Directions -
Your response should consist of the records, reproduced exactly.

· · · · · · ·

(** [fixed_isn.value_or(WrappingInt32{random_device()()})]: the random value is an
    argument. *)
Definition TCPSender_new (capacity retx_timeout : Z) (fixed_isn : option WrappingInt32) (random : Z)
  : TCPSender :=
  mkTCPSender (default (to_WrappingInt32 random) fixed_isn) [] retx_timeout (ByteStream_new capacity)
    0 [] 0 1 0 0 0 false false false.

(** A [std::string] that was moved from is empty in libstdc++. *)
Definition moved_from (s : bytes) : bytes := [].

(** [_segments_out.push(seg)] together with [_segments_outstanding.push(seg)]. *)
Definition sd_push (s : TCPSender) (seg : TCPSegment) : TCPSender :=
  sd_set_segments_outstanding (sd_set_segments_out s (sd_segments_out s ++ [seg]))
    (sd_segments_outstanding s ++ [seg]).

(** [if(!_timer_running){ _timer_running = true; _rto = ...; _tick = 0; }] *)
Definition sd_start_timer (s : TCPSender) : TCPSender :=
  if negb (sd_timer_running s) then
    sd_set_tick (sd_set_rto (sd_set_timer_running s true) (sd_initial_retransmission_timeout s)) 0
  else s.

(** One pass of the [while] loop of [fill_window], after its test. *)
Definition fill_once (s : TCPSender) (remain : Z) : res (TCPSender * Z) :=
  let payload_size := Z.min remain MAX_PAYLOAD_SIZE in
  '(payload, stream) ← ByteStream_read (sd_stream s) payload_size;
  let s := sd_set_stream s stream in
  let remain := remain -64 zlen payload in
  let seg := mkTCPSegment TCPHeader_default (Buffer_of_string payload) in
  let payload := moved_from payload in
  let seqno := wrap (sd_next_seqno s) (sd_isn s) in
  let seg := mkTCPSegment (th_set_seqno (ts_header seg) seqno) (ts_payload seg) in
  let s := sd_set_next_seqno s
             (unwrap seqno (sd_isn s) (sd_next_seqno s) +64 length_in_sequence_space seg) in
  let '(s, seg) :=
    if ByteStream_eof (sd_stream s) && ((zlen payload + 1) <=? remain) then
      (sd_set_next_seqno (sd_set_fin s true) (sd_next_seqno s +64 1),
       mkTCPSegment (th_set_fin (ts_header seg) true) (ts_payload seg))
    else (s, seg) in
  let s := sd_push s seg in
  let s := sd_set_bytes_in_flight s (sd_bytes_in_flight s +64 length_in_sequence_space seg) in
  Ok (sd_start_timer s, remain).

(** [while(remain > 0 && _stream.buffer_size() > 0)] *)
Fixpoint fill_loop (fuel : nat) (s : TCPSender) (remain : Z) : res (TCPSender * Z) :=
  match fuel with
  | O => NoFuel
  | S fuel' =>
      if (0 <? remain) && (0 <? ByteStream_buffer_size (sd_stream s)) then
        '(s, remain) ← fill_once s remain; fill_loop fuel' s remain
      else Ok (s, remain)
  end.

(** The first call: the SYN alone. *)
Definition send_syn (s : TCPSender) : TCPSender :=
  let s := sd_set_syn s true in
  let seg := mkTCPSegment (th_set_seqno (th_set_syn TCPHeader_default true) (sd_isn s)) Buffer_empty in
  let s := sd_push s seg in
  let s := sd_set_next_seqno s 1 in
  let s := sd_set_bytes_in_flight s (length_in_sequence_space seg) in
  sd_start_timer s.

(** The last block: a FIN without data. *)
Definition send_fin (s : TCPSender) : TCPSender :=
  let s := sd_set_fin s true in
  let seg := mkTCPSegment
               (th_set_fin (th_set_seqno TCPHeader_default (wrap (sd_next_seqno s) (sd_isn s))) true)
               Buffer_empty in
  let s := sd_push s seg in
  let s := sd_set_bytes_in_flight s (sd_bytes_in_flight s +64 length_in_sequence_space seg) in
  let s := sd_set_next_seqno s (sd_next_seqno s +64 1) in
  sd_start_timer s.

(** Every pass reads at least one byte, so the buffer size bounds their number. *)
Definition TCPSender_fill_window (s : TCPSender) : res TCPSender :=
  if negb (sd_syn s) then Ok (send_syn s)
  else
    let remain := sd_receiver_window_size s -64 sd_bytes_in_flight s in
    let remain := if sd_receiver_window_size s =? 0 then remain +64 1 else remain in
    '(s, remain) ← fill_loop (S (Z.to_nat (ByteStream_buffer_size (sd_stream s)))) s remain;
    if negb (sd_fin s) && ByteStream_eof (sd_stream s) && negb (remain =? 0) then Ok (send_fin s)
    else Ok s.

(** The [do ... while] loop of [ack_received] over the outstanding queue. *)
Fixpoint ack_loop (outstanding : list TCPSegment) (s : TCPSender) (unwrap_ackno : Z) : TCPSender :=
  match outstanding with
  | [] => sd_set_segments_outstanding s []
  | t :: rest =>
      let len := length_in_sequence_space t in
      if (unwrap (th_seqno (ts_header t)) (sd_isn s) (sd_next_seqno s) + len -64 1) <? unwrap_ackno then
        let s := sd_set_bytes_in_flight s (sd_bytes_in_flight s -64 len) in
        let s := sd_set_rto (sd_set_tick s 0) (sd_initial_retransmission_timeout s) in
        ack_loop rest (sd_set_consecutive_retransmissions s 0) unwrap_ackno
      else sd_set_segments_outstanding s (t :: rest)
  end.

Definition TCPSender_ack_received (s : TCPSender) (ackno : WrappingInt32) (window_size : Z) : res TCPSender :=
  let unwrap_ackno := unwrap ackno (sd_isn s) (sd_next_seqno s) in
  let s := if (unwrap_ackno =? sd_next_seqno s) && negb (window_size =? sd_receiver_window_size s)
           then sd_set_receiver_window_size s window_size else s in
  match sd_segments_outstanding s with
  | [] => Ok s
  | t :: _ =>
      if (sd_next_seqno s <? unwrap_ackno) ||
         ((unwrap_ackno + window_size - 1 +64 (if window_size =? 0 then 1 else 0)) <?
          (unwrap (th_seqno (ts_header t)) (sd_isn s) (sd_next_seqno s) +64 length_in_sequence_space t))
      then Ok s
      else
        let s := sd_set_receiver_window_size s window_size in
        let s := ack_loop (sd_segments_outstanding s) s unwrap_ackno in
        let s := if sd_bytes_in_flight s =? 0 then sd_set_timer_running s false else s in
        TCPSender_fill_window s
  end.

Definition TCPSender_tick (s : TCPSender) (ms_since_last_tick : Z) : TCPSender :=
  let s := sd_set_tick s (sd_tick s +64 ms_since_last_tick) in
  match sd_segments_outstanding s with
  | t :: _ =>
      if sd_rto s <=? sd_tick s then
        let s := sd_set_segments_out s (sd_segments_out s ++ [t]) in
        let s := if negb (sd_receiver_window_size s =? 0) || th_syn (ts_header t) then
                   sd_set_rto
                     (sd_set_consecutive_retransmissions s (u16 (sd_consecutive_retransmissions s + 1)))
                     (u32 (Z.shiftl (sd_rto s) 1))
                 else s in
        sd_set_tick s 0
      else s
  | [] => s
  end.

· · · · · · ·

Written solution -
(** [fixed_isn.value_or(WrappingInt32{random_device()()})]: the random value is an
    argument. *)
Definition TCPSender_new (capacity retx_timeout : Z) (fixed_isn : option WrappingInt32) (random : Z)
  : TCPSender :=
  mkTCPSender (default (to_WrappingInt32 random) fixed_isn) [] retx_timeout (ByteStream_new capacity)
    0 [] 0 1 0 0 0 false false false.

(** A [std::string] that was moved from is empty in libstdc++. *)
Definition moved_from (s : bytes) : bytes := [].

(** [_segments_out.push(seg)] together with [_segments_outstanding.push(seg)]. *)
Definition sd_push (s : TCPSender) (seg : TCPSegment) : TCPSender :=
  sd_set_segments_outstanding (sd_set_segments_out s (sd_segments_out s ++ [seg]))
    (sd_segments_outstanding s ++ [seg]).

(** [if(!_timer_running){ _timer_running = true; _rto = ...; _tick = 0; }] *)
Definition sd_start_timer (s : TCPSender) : TCPSender :=
  if negb (sd_timer_running s) then
    sd_set_tick (sd_set_rto (sd_set_timer_running s true) (sd_initial_retransmission_timeout s)) 0
  else s.

(** One pass of the [while] loop of [fill_window], after its test. *)
Definition fill_once (s : TCPSender) (remain : Z) : res (TCPSender * Z) :=
  let payload_size := Z.min remain MAX_PAYLOAD_SIZE in
  '(payload, stream) ← ByteStream_read (sd_stream s) payload_size;
  let s := sd_set_stream s stream in
  let remain := remain -64 zlen payload in
  let seg := mkTCPSegment TCPHeader_default (Buffer_of_string payload) in
  let payload := moved_from payload in
  let seqno := wrap (sd_next_seqno s) (sd_isn s) in
  let seg := mkTCPSegment (th_set_seqno (ts_header seg) seqno) (ts_payload seg) in
  let s := sd_set_next_seqno s
             (unwrap seqno (sd_isn s) (sd_next_seqno s) +64 length_in_sequence_space seg) in
  let '(s, seg) :=
    if ByteStream_eof (sd_stream s) && ((zlen payload + 1) <=? remain) then
      (sd_set_next_seqno (sd_set_fin s true) (sd_next_seqno s +64 1),
       mkTCPSegment (th_set_fin (ts_header seg) true) (ts_payload seg))
    else (s, seg) in
  let s := sd_push s seg in
  let s := sd_set_bytes_in_flight s (sd_bytes_in_flight s +64 length_in_sequence_space seg) in
  Ok (sd_start_timer s, remain).

(** [while(remain > 0 && _stream.buffer_size() > 0)] *)
Fixpoint fill_loop (fuel : nat) (s : TCPSender) (remain : Z) : res (TCPSender * Z) :=
  match fuel with
  | O => NoFuel
  | S fuel' =>
      if (0 <? remain) && (0 <? ByteStream_buffer_size (sd_stream s)) then
        '(s, remain) ← fill_once s remain; fill_loop fuel' s remain
      else Ok (s, remain)
  end.

(** The first call: the SYN alone. *)
Definition send_syn (s : TCPSender) : TCPSender :=
  let s := sd_set_syn s true in
  let seg := mkTCPSegment (th_set_seqno (th_set_syn TCPHeader_default true) (sd_isn s)) Buffer_empty in
  let s := sd_push s seg in
  let s := sd_set_next_seqno s 1 in
  let s := sd_set_bytes_in_flight s (length_in_sequence_space seg) in
  sd_start_timer s.

(** The last block: a FIN without data. *)
Definition send_fin (s : TCPSender) : TCPSender :=
  let s := sd_set_fin s true in
  let seg := mkTCPSegment
               (th_set_fin (th_set_seqno TCPHeader_default (wrap (sd_next_seqno s) (sd_isn s))) true)
               Buffer_empty in
  let s := sd_push s seg in
  let s := sd_set_bytes_in_flight s (sd_bytes_in_flight s +64 length_in_sequence_space seg) in
  let s := sd_set_next_seqno s (sd_next_seqno s +64 1) in
  sd_start_timer s.

(** Every pass reads at least one byte, so the buffer size bounds their number. *)
Definition TCPSender_fill_window (s : TCPSender) : res TCPSender :=
  if negb (sd_syn s) then Ok (send_syn s)
  else
    let remain := sd_receiver_window_size s -64 sd_bytes_in_flight s in
    let remain := if sd_receiver_window_size s =? 0 then remain +64 1 else remain in
    '(s, remain) ← fill_loop (S (Z.to_nat (ByteStream_buffer_size (sd_stream s)))) s remain;
    if negb (sd_fin s) && ByteStream_eof (sd_stream s) && negb (remain =? 0) then Ok (send_fin s)
    else Ok s.

(** The [do ... while] loop of [ack_received] over the outstanding queue. *)
Fixpoint ack_loop (outstanding : list TCPSegment) (s : TCPSender) (unwrap_ackno : Z) : TCPSender :=
  match outstanding with
  | [] => sd_set_segments_outstanding s []
  | t :: rest =>
      let len := length_in_sequence_space t in
      if (unwrap (th_seqno (ts_header t)) (sd_isn s) (sd_next_seqno s) + len -64 1) <? unwrap_ackno then
        let s := sd_set_bytes_in_flight s (sd_bytes_in_flight s -64 len) in
        let s := sd_set_rto (sd_set_tick s 0) (sd_initial_retransmission_timeout s) in
        ack_loop rest (sd_set_consecutive_retransmissions s 0) unwrap_ackno
      else sd_set_segments_outstanding s (t :: rest)
  end.

Definition TCPSender_ack_received (s : TCPSender) (ackno : WrappingInt32) (window_size : Z) : res TCPSender :=
  let unwrap_ackno := unwrap ackno (sd_isn s) (sd_next_seqno s) in
  let s := if (unwrap_ackno =? sd_next_seqno s) && negb (window_size =? sd_receiver_window_size s)
           then sd_set_receiver_window_size s window_size else s in
  match sd_segments_outstanding s with
  | [] => Ok s
  | t :: _ =>
      if (sd_next_seqno s <? unwrap_ackno) ||
         ((unwrap_ackno + window_size - 1 +64 (if window_size =? 0 then 1 else 0)) <?
          (unwrap (th_seqno (ts_header t)) (sd_isn s) (sd_next_seqno s) +64 length_in_sequence_space t))
      then Ok s
      else
        let s := sd_set_receiver_window_size s window_size in
        let s := ack_loop (sd_segments_outstanding s) s unwrap_ackno in
        let s := if sd_bytes_in_flight s =? 0 then sd_set_timer_running s false else s in
        TCPSender_fill_window s
  end.

Definition TCPSender_tick (s : TCPSender) (ms_since_last_tick : Z) : TCPSender :=
  let s := sd_set_tick s (sd_tick s +64 ms_since_last_tick) in
  match sd_segments_outstanding s with
  | t :: _ =>
      if sd_rto s <=? sd_tick s then
        let s := sd_set_segments_out s (sd_segments_out s ++ [t]) in
        let s := if negb (sd_receiver_window_size s =? 0) || th_syn (ts_header t) then
                   sd_set_rto
                     (sd_set_consecutive_retransmissions s (u16 (sd_consecutive_retransmissions s + 1)))
                     (u32 (Z.shiftl (sd_rto s) 1))
                 else s in
        sd_set_tick s 0
      else s
  | [] => s
  end.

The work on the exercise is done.